C'est la première fois qu'un système de contrôle industriel autonome sera déployé à cette échelle, à notre connaissance, déclare Mustafa Suleyman , responsable de l'IA appliquée chez DeepMind, la société d'intelligence artificielle basée à Londres que Google a acquise en 2014.
Le projet démontre le potentiel de l'intelligence artificielle pour gérer l'infrastructure et montre comment les systèmes d'IA avancés peuvent fonctionner en collaboration avec les humains. Bien que l'algorithme fonctionne de manière indépendante, une personne le gère et peut intervenir si elle semble faire quelque chose de trop risqué.
L'algorithme exploite une technique connue sous le nom d'apprentissage par renforcement, qui apprend par essais et erreurs. La même approche a conduit à AlphaGo, le programme DeepMind qui a vaincu les joueurs humains du jeu de société Go (voir 10 Breakthrough Technologies : Reinforcement Learning ).

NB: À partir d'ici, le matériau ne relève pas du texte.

(** * clarifai-go: the request/response layer of [requests.go]

    A shallow embedding of [requests.go]: the request and response
    structs with their [json] tags, the precondition checks, and the four
    client methods [Info], [Tag], [Color] and [Feedback].

    Go values are modelled as follows.
    - [string] and [[]byte] are Rocq strings (sequences of 8-bit
      characters).
    - A slice is [option (list A)]: [None] is the [nil] slice, [Some []]
      an allocated slice of length zero.  [Feedback] tests slices against
      [nil] whereas [Tag] and [Color] test [len], so the two must be
      kept apart.
    - A pointer result ([*TagResp], [*big.Int]) is an [option].
    - [error] is an inductive type; the [nil] error is [None].
    - [int] is a 64-bit integer held in [Z]; [big.Int] is [Z].
    - [float32] and [float64] are binary floating-point numbers
      ([spec_float] at precisions 24 and 53), read from a literal with
      rounding to nearest, ties to even.
    - [client.commonHTTPRequest] is not part of [requests.go]: a client
      is a record holding it as a function of the call and of the state
      of the outside world.  Calls are logged, so that "no transport
      call" is a statement about the log. *)

From Stdlib Require Import String Ascii List Bool Arith NArith ZArith Lia.
From Stdlib Require Import DecimalString DecimalZ SpecFloat.
Import ListNotations.
(** The grants and the final counter of one account in a schedule of
    calls on any accounts, by induction on the schedule. *)
Lemma schedule_counts (calls : list (string * Date)) :
  forall users uid u,
    users !! uid = Some u ->
    well_typed u ->
    grants_for uid (run_schedule calls users).1
    = Z.min (calls_for uid calls)
        (Z.max 0 (getEffectiveLimit u - usage_this_month u))
    /\ usage_of uid (run_schedule calls users).2
       = Some (usage_this_month u
               + Z.min (calls_for uid calls)
                   (Z.max 0 (getEffectiveLimit u - usage_this_month u))).
Proof.
  induction calls as [|[uid' now] rest IH]; intros users uid u Hu Hwt.
  - cbn [run_schedule fst snd]. unfold usage_of. rewrite Hu.
    change (grants_for uid []) with 0. change (calls_for uid []) with 0.
    cbn [fmap option_fmap option_map]. split; [|f_equal]; lia.
  - rewrite run_schedule_cons. cbn [fst snd].
    rewrite grants_for_cons, calls_for_cons.
    assert (0 <= calls_for uid rest) by (unfold calls_for; lia).
    destruct (decide (uid' = uid)) as [->|Hne].
    + destruct (Z_lt_le_dec (usage_this_month u) (getEffectiveLimit u))
        as [Hlt|Hge].
      * rewrite (increment_granted users uid u now Hu Hwt Hlt). cbn [fst snd].
        destruct (IH _ uid _ (lookup_insert_eq users uid _)
                    (granted_row_typed u now Hwt Hlt)) as [Hc Hf].
        rewrite Hc, Hf, granted_row_limit. cbn [is_allowed allowed].
        change (usage_this_month
                  (set_updated_at now
                     (set_usage_this_month (usage_this_month u + 1) u)))
          with (usage_this_month u + 1).
        split; [|f_equal]; lia.
      * rewrite (increment_denied users uid u now Hu Hge). cbn [fst snd].
        destruct (IH users uid u Hu Hwt) as [Hc Hf].
        rewrite Hc, Hf. cbn [is_allowed allowed]. split; [|f_equal]; lia.
    + assert (Hu' : (increment_usage_if_allowed now uid' users).2 !! uid
                    = Some u)
        by (rewrite increment_other; assumption).
      destruct (IH _ uid u Hu' Hwt) as [Hc Hf].
      rewrite Hc, Hf. split; [|f_equal]; lia.
Qed.

(** X8.  Calls on any accounts, interleaved in any order: an account
    with usage [U] and effective limit [L] on which [K] of the calls fall
    is granted exactly [min K (max 0 (L - U))] of them and ends with the
    counter at [U] plus that, whatever the calls on the other accounts
    are and wherever they fall. *)
Theorem interleaved_grants (calls : list (string * Date)) users uid u :
  users !! uid = Some u ->
  well_typed u ->
  let U := usage_this_month u in
  let L := getEffectiveLimit u in
  let K := calls_for uid calls in
  grants_for uid (run_schedule calls users).1 = Z.min K (Z.max 0 (L - U))
  /\ usage_of uid (run_schedule calls users).2
     = Some (U + Z.min K (Z.max 0 (L - U))).
Proof. intros Hu Hwt. exact (schedule_counts calls users uid u Hu Hwt). Qed.

Lemma interleaved_grants_witness :
  let users : Users :=
    {[ "acct" := sample_row "STARTER" 7 10 "active" ]} in
  let calls :=
    [("acct", t1); ("ghost", t1); ("acct", t1); ("acct", t1); ("ghost", t1);
     ("acct", t1); ("acct", t1)] in
  grants_for "acct" (run_schedule calls users).1 = 3
  /\ usage_of "acct" (run_schedule calls users).2 = Some 10.
Proof.
  exact (interleaved_grants
           [("acct", t1); ("ghost", t1); ("acct", t1); ("acct", t1);
            ("ghost", t1); ("acct", t1); ("acct", t1)]
           {[ "acct" := sample_row "STARTER" 7 10 "active" ]} "acct"
           (sample_row "STARTER" 7 10 "active")
           (single_account_lookup _)
           (sample_row_typed "STARTER" "active" 7 10
              (int4_small 7 ltac:(lia)) (int4_small 10 ltac:(lia)))).
Defined.

(** The counter of an account never goes down in a schedule of
    calls, and never passes the larger of its start and the effective
    limit: an account within its limit stays within it. *)
Lemma usage_stays_within_limit (calls : list (string * Date)) users uid u :
  users !! uid = Some u ->
  well_typed u ->
  exists final,
    usage_of uid (run_schedule calls users).2 = Some final
    /\ usage_this_month u <= final
    /\ final <= Z.max (usage_this_month u) (getEffectiveLimit u)
    /\ (usage_this_month u <= getEffectiveLimit u ->
        final <= getEffectiveLimit u).
Proof.
  intros Hu Hwt.
  destruct (schedule_counts calls users uid u Hu Hwt) as [_ Hf].
  assert (0 <= calls_for uid calls) by (unfold calls_for; lia).
  eexists. split; [exact Hf|]. lia.
Qed.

DeepMind a alimenté son nouvel algorithme avec les informations recueillies auprès des centres de données de Google et l'a laissé déterminer quelles configurations de refroidissement réduiraient la consommation d'énergie. Le projet pourrait générer des millions de dollars d'économies d'énergie et pourrait aider l'entreprise à réduire ses émissions de carbone, a déclaré Joe Kava, vice-président des centres de données chez Google.
Kava dit que les gestionnaires faisaient confiance au système précédent et avaient peu d'inquiétudes quant à la délégation d'un plus grand contrôle à une IA. Pourtant, le nouveau système dispose de contrôles de sécurité pour l'empêcher de faire quoi que ce soit qui ait un effet négatif sur le refroidissement. Un responsable de centre de données peut observer le système en action, voir quel est le niveau de confiance de l'algorithme quant aux modifications qu'il souhaite apporter et intervenir s'il semble faire quelque chose de fâcheux.

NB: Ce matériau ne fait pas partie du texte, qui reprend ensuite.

Lemma settledResolved_settle (w : nat) (st st' : state B E) :
  settledResolved items mapper st ->
  settle items mapper w st = Some st' ->
  settledResolved items mapper st'.
Proof.
  intros Hs. unfold settle.
  destruct (nth_error (workers st) w) as [[my| |e0]|]; try discriminate.
  destruct (nth_error items my) as [x|] eqn:Hx; [|discriminate].
  destruct (mapper x my) as [b|e|] eqn:Hm; [| |discriminate].
  - destruct (PoolFacts.dispatch_cases items
                (mkState (idx st) (update my (Some b) (out st)) (workers st)
                   (rejection st) (log st ++ [Settle my])))
      as [[_ ->] | [_ ->]]; intros H; injection H as <-;
      intros i y Hi Hy; cbn [log rejection] in *;
      rewrite ?PoolFacts.settles_snoc_start, ?PoolFacts.settles_snoc_settle in Hi;
      apply in_app_or in Hi as [Hi | [<- | []]];
      solve [ now apply (Hs i y)
            | left; exists b; congruence ].
  - intros H; injection H as <-. intros i y Hi Hy. right.
    cbn [rejection]. destruct (rejection st); discriminate.
Qed.

Lemma settledResolved_run (sched : list nat) :
  forall st st' : state B E,
    settledResolved items mapper st ->
    run items mapper sched st = Some st' ->
    settledResolved items mapper st'.
Proof.
  induction sched as [|w sched IH]; intros st st' Hs H; simpl in H.
  - now injection H as <-.
  - destruct (settle items mapper w st) as [st1|] eqn:Hw; [|discriminate].
    exact (IH _ _ (@settledResolved_settle w st st1 Hs Hw) H).
Qed.

End AnyMapper.

(** X15.  An array returned by the pool has no hole when the limit is
    a number, whatever the tasks do: when [mapLimit] returns rather
    than throws, every task has settled and was fulfilled, and the slot
    of each index holds the value its task was fulfilled with.  With a
    limit that is not a number no worker is started, and the array
    returned, at once, has a hole at every index. *)
Theorem pool_array_has_no_hole
    (A B E : Type) (items : list A) (mapper : A -> nat -> outcome B E)
    (rangeError : E) (l : limit) (sched : list nat) (st : state B E)
    (o : list (option B)) :
  run items mapper sched (startAt items rangeError l) = Some st ->
  result st = Some (inl o) ->
  match l with
  | Count n =>
      Z.le n MAX_ARRAY_LENGTH
      /\ length o = length items
      /\ length sched = length items
      /\ forall i x,
           nth_error items i = Some x ->
           exists b, mapper x i = Resolve b /\ nth_error o i = Some (Some b)
  | NotANumber =>
      sched = [] /\ o = repeat None (length items)
  end.
Proof.
  assert (Hidle : forall s : state B E,
             workers s = [] -> run items mapper sched s = Some st ->
             sched = [] /\ st = s).
  { intros s Hs. destruct sched as [|w sched']; simpl.
    - intros H. now injection H as <-.
    - unfold settle. rewrite Hs. now destruct w. }
  destruct l as [n|]; unfold startAt.
  - destruct (Z.ltb MAX_ARRAY_LENGTH n) eqn:Hmax.
    { intros Hrun Hres. apply Hidle in Hrun as [_ ->]; [|reflexivity].
      discriminate Hres. }
    apply Z.ltb_ge in Hmax. intros Hrun Hres. split; [exact Hmax|].
    destruct (PoolFacts.inv_start items mapper n)
      as (Hinv0 & Hlen0 & Hset & _).
    destruct (PoolFacts.run_facts sched Hinv0 Hrun) as (Hinv & Hw & Hn).
    rewrite Hset in Hn. simpl in Hn.
    assert (Hs0 : settledResolved items mapper (start items n)).
    { intros i x Hi. rewrite Hset in Hi. destruct Hi. }
    pose proof (@settledResolved_run A B E items mapper sched _ _ Hs0 Hrun)
      as Hs.
    unfold result in Hres.
    destruct (rejection st) as [e|] eqn:Hrej; [discriminate|].
    destruct (forallb isReturned (workers st)) eqn:Hall; [|discriminate].
    injection Hres as <-.
    assert (HK : 1 <= length (workers st)).
    { rewrite Hw, Hlen0. unfold workerCount. lia. }
    destruct (PoolFacts.all_returned Hinv HK Hall) as [Hcount Hout].
    split; [exact (inv_out_len Hinv)|]. split; [lia|].
    intros i x Hx. destruct (Hout i x Hx) as [Hin Hslot].
    destruct (Hs i x Hin Hx) as [[b Hb] | Hno]; [|congruence].
    exists b. split; [exact Hb|]. now rewrite Hslot, Hb.
  - intros Hrun Hres. apply Hidle in Hrun as [-> ->]; [|reflexivity].
    split; [reflexivity|]. cbv in Hres. now injection Hres as <-.
Qed.

Lemma pool_array_has_no_hole_witness :
  Z.le 2 MAX_ARRAY_LENGTH
  /\ length (out threeDone) = length threeItems
  /\ length secondFirst = length threeItems
  /\ forall i x,
       nth_error threeItems i = Some x ->
       exists b,
         resolving unit tagged x i = Resolve b
         /\ nth_error (out threeDone) i = Some (Some b).
Proof.
  exact (@pool_array_has_no_hole string (string * nat) unit threeItems
           (resolving unit tagged) tt (Count 2) secondFirst threeDone
           (out threeDone) eq_refl eq_refl).
Defined.

End PoolArrayFacts.

Module MatrixFacts.

Import Extract Matrix.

La consommation d'énergie des centres de données est devenue un problème urgent pour l'industrie technologique. UNE rapport 2016 Des chercheurs du Lawrence Berkeley National Laboratory du Département américain de l'énergie ont découvert que les centres de données américains ont consommé environ 70 milliards de kilowattheures en 2014, soit environ 1,8 % de la consommation nationale totale d'électricité.

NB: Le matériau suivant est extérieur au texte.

(** The three lines of the [try] at 550-553: the request, the status check
    and the decoding of the body.  The reply is consumed and its latency
    passes on the clock. *)
Definition http_get_json : py json :=
  fun w =>
    match http w with
    | [] => (Raise RequestException, w)
    | r :: rest =>
        let w' := set_clock (clock w + latency r) (set_http rest w) in
        match outcome r with
        | ConnectionFailed => (Raise RequestException, w')
        | Response status body =>
            if ((400 <=? status) && (status <? 600))%bool
            then (Raise RequestException, w')
            else match body with
                 | None => (Raise JSONDecodeError, w')
                 | Some v => (Ret v, w')
                 end
        end
    end.

(** [payload[0]['rates'] if payload else []]. *)
Definition raw_rates_of (payload : json) : exn + json :=
  if truthy payload then
    match py_first payload with
    | inl e => inl e
    | inr first => py_item first "rates"
    end
  else inr (JList []).

(** One turn of the loop at 564-571.  [float(value)] is evaluated before
    [code.upper()]; only [TypeError] and [ValueError] are caught. *)
Definition extract_step (extracted : list (string * float)) (item : json)
  : exn + list (string * float) :=
  match py_get item "code" with
  | inl e => inl e
  | inr code =>
      match py_get item "mid" with
      | inl e => inl e
      | inr value =>
          if (truthy code && match value with JNull => false | _ => true end)%bool
          then match py_float value with
               | None => inr extracted
               | Some f =>
                   match py_upper code with
                   | inl e => inl e
                   | inr k => inr (dict_set extracted k f)
                   end
               end
          else inr extracted
      end
  end.

Fixpoint extract_loop (extracted : list (string * float)) (items : list json)
  : exn + list (string * float) :=
  match items with
  | [] => inr extracted
  | item :: rest =>
      match extract_step extracted item with
      | inl e => inl e
      | inr extracted' => extract_loop extracted' rest
      end
  end.

Definition extract_rates (raw_rates : json) : exn + list (string * float) :=
  match py_iter raw_rates with
  | inl e => inl e
  | inr items => extract_loop [] items
  end.

Definition rates_json (extracted : list (string * float)) : json :=
  JDict (map (fun kv => (fst kv, JNum (snd kv))) extracted).

(** Lines 575-583: the snapshot is written, or the failure is logged. *)
Definition write_cache (fetched_at : string) (extracted : list (string * float))
  : py unit :=
  writable <- gets cache_writable ;;
  if writable then
    modify (set_cache_file
      (Some (JsonText (JDict [("fetched_at"%string, JStr fetched_at);
                              ("rates"%string, rates_json extracted)]))))
  else log_emit CacheWriteFailed.

(** The [except Exception] handler at 554-560. *)
Definition fetch_failed (now : datetime) (cache_data : json) (exc : exn)
  : py unit :=
  log_emit (RatesFetchFailed exc) ;;;
  if truthy cache_data then
    fetched_at0 <- lift (py_get cache_data "fetched_at") ;;
    let fetched_at_str := py_or fetched_at0 (JStr (datetime_isoformat now)) in
    rates0 <- lift (py_get cache_data "rates") ;;
    _store_currency_rates (py_or rates0 (JDict [])) fetched_at_str
  else ret tt.

(** The body of the [try] at 549-553. *)
Definition live_fetch : py json :=
  payload <- http_get_json ;;
  lift (raw_rates_of payload).

(** Lines 549-583: the live fetch and what follows it. *)
Definition live_refresh (now : datetime) (cache_data : json) : py unit :=
  fetched <- try_except
               (raw_rates <- live_fetch ;; ret (Some raw_rates))
               (fun _ => true)
               (fun exc => fetch_failed now cache_data exc ;;; ret None) ;;
  match fetched with
  | None => ret tt
  | Some raw_rates =>
      now' <- utcnow ;;
      let fetched_at := datetime_isoformat now' in
      extracted_rates <- lift (extract_rates raw_rates) ;;
      _store_currency_rates (rates_json extracted_rates) (JStr fetched_at) ;;;
      write_cache fetched_at extracted_rates
  end.

(** Lines 540-545: is the snapshot's timestamp within the TTL? *)
Definition cache_is_fresh (now : datetime) (fetched_at_str : json) : py bool :=
  if truthy fetched_at_str then
    cache_timestamp <- try_except
                         (t <- lift (py_fromisoformat fetched_at_str) ;; ret (Some t))
                         is_ValueError (fun _ => ret None) ;;
    match cache_timestamp with
    | Some t => age <- lift (datetime_sub now t) ;; ret (age <=? CURRENCY_CACHE_TTL)
    | None => ret false
    end
  else ret false.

Mais les efforts pour améliorer l'efficacité énergétique ont été considérables. Le même rapport a révélé que les gains d'efficacité annulent presque les augmentations de la consommation d'énergie des nouveaux centres de données, bien que le total devrait atteindre environ 73 milliards de kilowattheures d'ici 2020.
L'utilisation de l'apprentissage automatique est un développement important, déclare Jonathan Koomey, l'un des plus grands experts mondiaux de la consommation d'énergie des centres de données. Mais il ajoute que le refroidissement représente une quantité relativement faible de la consommation d'énergie d'un centre, environ 10 %.
Koomey pense que l'utilisation de l'apprentissage automatique pour optimiser le comportement des puces informatiques gourmandes en énergie à l'intérieur des centres de données pourrait s'avérer encore plus importante. J'ai hâte de voir Google et d'autres grands acteurs appliquer de tels outils pour optimiser leurs charges informatiques », déclare-t-il. «Les possibilités côté calcul sont dix fois plus grandes que pour le refroidissement.